I don’t know how many hours of my life have been devoted to working on glitches with technology. One memorable occasion had me teaching a techie with our Internet provider how to fix a glitch that caused your program to whimsically switch languages on you. You didn’t have to touch anything, and your movie would go from “How are you?” to “Cómo está usted?”
I spent hours on the phone with customer service and got nowhere. So when this happened one time too many, I decided to either fix it or just junk the service. I went to the menu and started clicking on anything and everything. I decided to see what was in the ‘Setup’ folder. I clicked on that and saw ‘Audio Setup’. So my ‘Default Audio Track’ was set to Spanish. Clicking on that line didn’t fix it. So I dropped down to the next line—‘Descriptive Video Service’. When I clicked that line to ‘Off’, caramba! The ‘Default Audio Track’ switched back to English.
Is that crazy or what?
My fix even impressed the techie who was supposed to fix the glitch.

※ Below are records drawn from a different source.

(** C4. [delete_all_out_items], once confirmed, removes exactly the
    items whose status is OUT, with every note and location assignment
    that carries the rowid of one of them and every scan that carries the
    barcode of one of them, and reports how many items went; an item that
    is not OUT stays, with its notes, its location assignments and its
    scans as they were; with no OUT item the store is unchanged and the
    report is "nothing deleted", not an error. *)
Theorem delete_all_out_items_purge (db : DB) (confirm_entry : string) :
  primary_key (items db) ->
  unique_barcodes (items db) ->
  filter_chars is_alpha_char (upper (strip confirm_entry)) = "DELETEALL" ->
  let result := delete_all_out_items db confirm_entry in
  let db' := snd result in
  let out_count := count_where (has_status "OUT") (items db) in
  fst result = (if Nat.eqb out_count 0 then NothingDeleted else Deleted out_count) /\
  (out_count = 0%nat -> db' = db) /\
  List.length (rows (items db)) = (List.length (rows (items db')) + out_count)%nat /\
  (forall r, In r (rows (items db')) <->
             In r (rows (items db)) /\ current_status (snd r) <> "OUT") /\
  (forall x, In x (rows (notes db')) <->
             In x (rows (notes db)) /\
             ~ exists r, In r (rows (items db)) /\ current_status (snd r) = "OUT" /\
                         fst r = note_item_id (snd x)) /\
  (forall x, In x (rows (item_locations db')) <->
             In x (rows (item_locations db)) /\
             ~ exists r, In r (rows (items db)) /\ current_status (snd r) = "OUT" /\
                         fst r = il_item_id (snd x)) /\
  (forall x, In x (rows (item_scans db')) <->
             In x (rows (item_scans db)) /\
             ~ exists r, In r (rows (items db)) /\ current_status (snd r) = "OUT" /\
                         full_barcode (snd r) = scan_barcode (snd x)) /\
  (forall r, In r (rows (items db)) -> current_status (snd r) <> "OUT" ->
     filter (fun x => Z.eqb (note_item_id (snd x)) (fst r)) (rows (notes db')) =
     filter (fun x => Z.eqb (note_item_id (snd x)) (fst r)) (rows (notes db)) /\
     filter (fun x => Z.eqb (il_item_id (snd x)) (fst r)) (rows (item_locations db')) =
     filter (fun x => Z.eqb (il_item_id (snd x)) (fst r)) (rows (item_locations db)) /\
     filter (fun x => String.eqb (scan_barcode (snd x)) (full_barcode (snd r)))
            (rows (item_scans db')) =
     filter (fun x => String.eqb (scan_barcode (snd x)) (full_barcode (snd r)))
            (rows (item_scans db))) /\
  locations db' = locations db /\ batch_scans db' = batch_scans db /\
  item_codes db' = item_codes db.
Proof.
  intros Hk Hu Hc result db' out_count.
  destruct (delete_all_out_items_rows db confirm_entry Hc)
    as (Hi & Hn & Hl & Hs & Hloc & Hb & Hcodes).
  fold result in Hi, Hn, Hl, Hs, Hloc, Hb, Hcodes. fold db' in Hi, Hn, Hl, Hs, Hloc, Hb, Hcodes.
  assert (Hneq : forall s, negb (String.eqb s "OUT") = true <-> s <> "OUT").
  { intros s. rewrite negb_true_iff. apply String.eqb_neq. }
  split; [|split; [|split; [|split; [|split; [|split; [|split; [|split]]]]]]].
  - subst result out_count. unfold delete_all_out_items. rewrite Hc. simpl.
    now destruct (Nat.eqb _ 0).
  - intros Hz. subst db' result out_count. unfold delete_all_out_items.
    rewrite Hc, Hz. reflexivity.
  - rewrite Hi. subst out_count. unfold count_where. apply filter_complement.
  - intros r. rewrite Hi, filter_In. unfold has_status. now rewrite Hneq.
  - intros x. rewrite Hn, filter_In, negb_true_iff, <- not_true_iff_false.
    now rewrite in_out_ids_spec.
  - intros x. rewrite Hl, filter_In, negb_true_iff, <- not_true_iff_false.
    now rewrite in_out_ids_spec.
  - intros x. rewrite Hs, filter_In, negb_true_iff, <- not_true_iff_false.
    now rewrite in_out_barcodes_spec.
  - intros r Hr Hst.
    destruct (kept_item_not_out db Hk Hu r Hr Hst) as [Hid Hbc].
    rewrite Hn, Hl, Hs. repeat split; apply filter_filter_weaker; intros x _ E.
    + apply Z.eqb_eq in E. now rewrite E, Hid.
    + apply Z.eqb_eq in E. now rewrite E, Hid.
    + apply String.eqb_eq in E. now rewrite E, Hbc.
  - auto.
Qed.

I could probably write a book about tech glitches and fixes. Most folks I know get very annoyed when a practical solution doesn’t fit what appears to be a simple problem. I think it’s worse during this Coronavirus period because many of us are already on edge, trying to figure out what’s true, what’s not, and whether there’s a single official on Planet Earth we can trust.

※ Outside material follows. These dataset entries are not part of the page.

(* ===== verification/GoStrings.v ===== *)
(** * Go's [strings] and [strconv] functions

    The functions of Go's standard library that the operator uses on image
    references, annotation values and ConfigMap data, on byte strings.  A
    search that returns an index in Go, which the caller then slices with,
    returns the two sides of the separator here: [Index] is [cut] (first
    occurrence) and [LastIndex] is [cut_last]; [-1] is [None]. *)
From S2P Require Import Prelude.
From Stdlib Require Import DecimalString DecimalZ.

(** ** Append *)

Lemma app_nil_l_s (s : string) : "" +:+ s = s.
Proof. done. Qed.
Lemma app_cons_s c (s t : string) : String c s +:+ t = String c (s +:+ t).
Proof. done. Qed.
Lemma app_nil_r_s (s : string) : s +:+ "" = s.
Proof. induction s as [|c s IH]; [done|]. by rewrite app_cons_s, IH. Qed.
Lemma app_assoc_s (s t u : string) : s +:+ (t +:+ u) = (s +:+ t) +:+ u.
Proof. induction s as [|c s IH]; [done|]. by rewrite !app_cons_s, IH. Qed.
Lemma app_inv_head_s (s t u : string) : s +:+ t = s +:+ u → t = u.
Proof. apply (inj (String.app s)). Qed.
Lemma length_app_s (s t : string) : String.length (s +:+ t) = String.length s + String.length t.
Proof. induction s as [|c s IH]; [done|]. rewrite app_cons_s. cbn. by rewrite IH. Qed.
Lemma app_inv_tail_s (u s t : string) : s +:+ u = t +:+ u → s = t.
Proof.
  intros E. assert (String.length s = String.length t) as Hl.
  { apply (f_equal String.length) in E. rewrite !length_app_s in E. lia. }
  revert t E Hl. induction s as [|c s IH]; intros [|c' t] E Hl; try discriminate; [done|].
  rewrite !app_cons_s in E. injection E as -> E. injection Hl as Hl. f_equal. by apply IH.
Qed.

#[export] Hint Rewrite app_cons_s app_nil_l_s app_nil_r_s : oc_str.

(** ** Characters of a string *)

Fixpoint has_char (c : ascii) (s : string) : bool :=
  match s with
  | "" => false
  | String d s => bool_decide (c = d) || has_char c s
  end.

Lemma has_char_app c s t : has_char c (s +:+ t) = has_char c s || has_char c t.
Proof. induction s as [|d s IH]; [done|]. rewrite app_cons_s. simpl. by rewrite IH, orb_assoc. Qed.

#[export] Hint Rewrite has_char_app : oc_str.

(** ** HasPrefix, TrimPrefix, HasSuffix, TrimSuffix *)

(** [strip_prefix p s] is [strings.TrimPrefix] together with the result of
    [strings.HasPrefix]. *)
Fixpoint strip_prefix (p s : string) : option string :=
  match p, s with
  | "", _ => Some s
  | String c p, String d s => if bool_decide (c = d) then strip_prefix p s else None
  | String _ _, "" => None
  end.

Definition HasPrefix (s p : string) : bool := bool_decide (is_Some (strip_prefix p s)).
Definition TrimPrefix (s p : string) : string := default s (strip_prefix p s).

Lemma strip_prefix_Some p s r : strip_prefix p s = Some r ↔ s = p +:+ r.
Proof.
  revert s. induction p as [|c p IH]; intros s; simpl.
  - rewrite app_nil_l_s. naive_solver.
  - destruct s as [|d s]; [done|].
    rewrite app_cons_s. case_bool_decide; subst.
    + rewrite IH. split; [by intros ->|by intros [= ->]].
    + split; [done|by intros [= ->]].
Qed.

Lemma strip_prefix_app p r : strip_prefix p (p +:+ r) = Some r.
Proof. by apply strip_prefix_Some. Qed.

Lemma HasPrefix_spec s p : HasPrefix s p = true ↔ ∃ r, s = p +:+ r.
Proof.
  unfold HasPrefix. rewrite bool_decide_eq_true. unfold is_Some.
  by setoid_rewrite strip_prefix_Some.
Qed.

Lemma HasPrefix_app p r : HasPrefix (p +:+ r) p = true.
Proof. apply HasPrefix_spec. eauto. Qed.

Lemma TrimPrefix_app p r : TrimPrefix (p +:+ r) p = r.
Proof. unfold TrimPrefix. by rewrite strip_prefix_app. Qed.

#[export] Hint Rewrite strip_prefix_app HasPrefix_app TrimPrefix_app : oc_str.

(** ** Index, LastIndex, Contains, Cut *)

(** Both sides of the first occurrence of [sep]. *)
Fixpoint cut (sep s : string) : option (string * string) :=
  match strip_prefix sep s with
  | Some r => Some ("", r)
  | None =>
    match s with
    | "" => None
    | String c s' =>
      match cut sep s' with
      | Some (a, b) => Some (String c a, b)
      | None => None
      end
    end
  end.

(** Both sides of the last occurrence of [sep]. *)
Fixpoint cut_last (sep s : string) : option (string * string) :=
  match s with
  | "" => match strip_prefix sep "" with Some r => Some ("", r) | None => None end
  | String c s' =>
    match cut_last sep s' with
    | Some (a, b) => Some (String c a, b)
    | None =>
      match strip_prefix sep s with Some r => Some ("", r) | None => None end
    end
  end.

Definition HasSuffix (s suffix : string) : bool :=
  (String.length suffix <=? String.length s)%nat
  && String.eqb (String.substring (String.length s - String.length suffix) (String.length suffix) s) suffix.
Definition TrimSuffix (s suffix : string) : string :=
  if HasSuffix s suffix then String.substring 0 (String.length s - String.length suffix) s else s.

Definition Contains (s sub : string) : bool := bool_decide (is_Some (cut sub s)).

(** [before, _, _ := strings.Cut(s, sep)] *)
Definition CutBefore (s sep : string) : string := from_option fst s (cut sep s).

Definition newline : string := String "010"%char "".

(** [strings.TrimSpace] on the white space of ASCII. *)
Definition is_space (c : ascii) : bool := bool_decide (nat_of_ascii c = 32%nat) || ((9 <=? nat_of_ascii c)%nat && (nat_of_ascii c <=? 13)%nat).
Fixpoint trim_left (s : string) : string :=
  match s with String c s' => if is_space c then trim_left s' else s | "" => "" end.
Fixpoint trim_right (s : string) : string :=
  match s with
  | "" => ""
  | String c s' => let t := trim_right s' in if is_space c && String.eqb t "" then "" else String c t
  end.
Definition TrimSpace (s : string) : string := trim_right (trim_left s).

(** [strings.ToLower] on ASCII. *)
Fixpoint ToLower (s : string) : string :=
  match s with
  | "" => ""
  | String c s =>
    let n := nat_of_ascii c in
    String (if (65 <=? n)%nat && (n <=? 90)%nat then ascii_of_nat (n + 32) else c) (ToLower s)
  end.

(** [strings.TrimRight(s, c)] *)
Fixpoint TrimRight (c : ascii) (s : string) : string :=
  match s with
  | "" => ""
  | String a s =>
    let t := TrimRight c s in
    if Ascii.eqb a c && String.eqb t "" then "" else String a t
  end.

I have discovered, however, there is a simple fix for an annoying problem that, regardless of what you do, refuses to resolve.
Warning: this fix only applies to inanimate objects.
I’d bought a printer, a nice one, and the only way it would work was wireless. It would not work if you connected it directly to the computer. It didn’t matter that your computer and the printer manufacturer deemed the devices compatible. The blasted thing chose when it would bestow a printed document on you. One afternoon I found it necessary to print something for a project, and no matter what I did, that printer refused to do its job. I’d paid a nice sum for it (I wanted a good one).
Instead of my usual rant, I calmly disconnected the cables, picked that sucker up, walked out to the pool deck, and in an act worthy of an Olympic discus thrower, hurled that printer across the lawn. When my husband came home that afternoon, he asked what that was on the lawn.
“Mama’s printer,” Rebecca said.
He chuckled, said, “okay”, and headed to the bedroom to change his clothes for a workout.
Maybe my solution for that device was primitive, but it was a blessing to get that technologically infuriating monster out of my life. Wish we could do the same with this bizarre virus wrapping itself around the globe.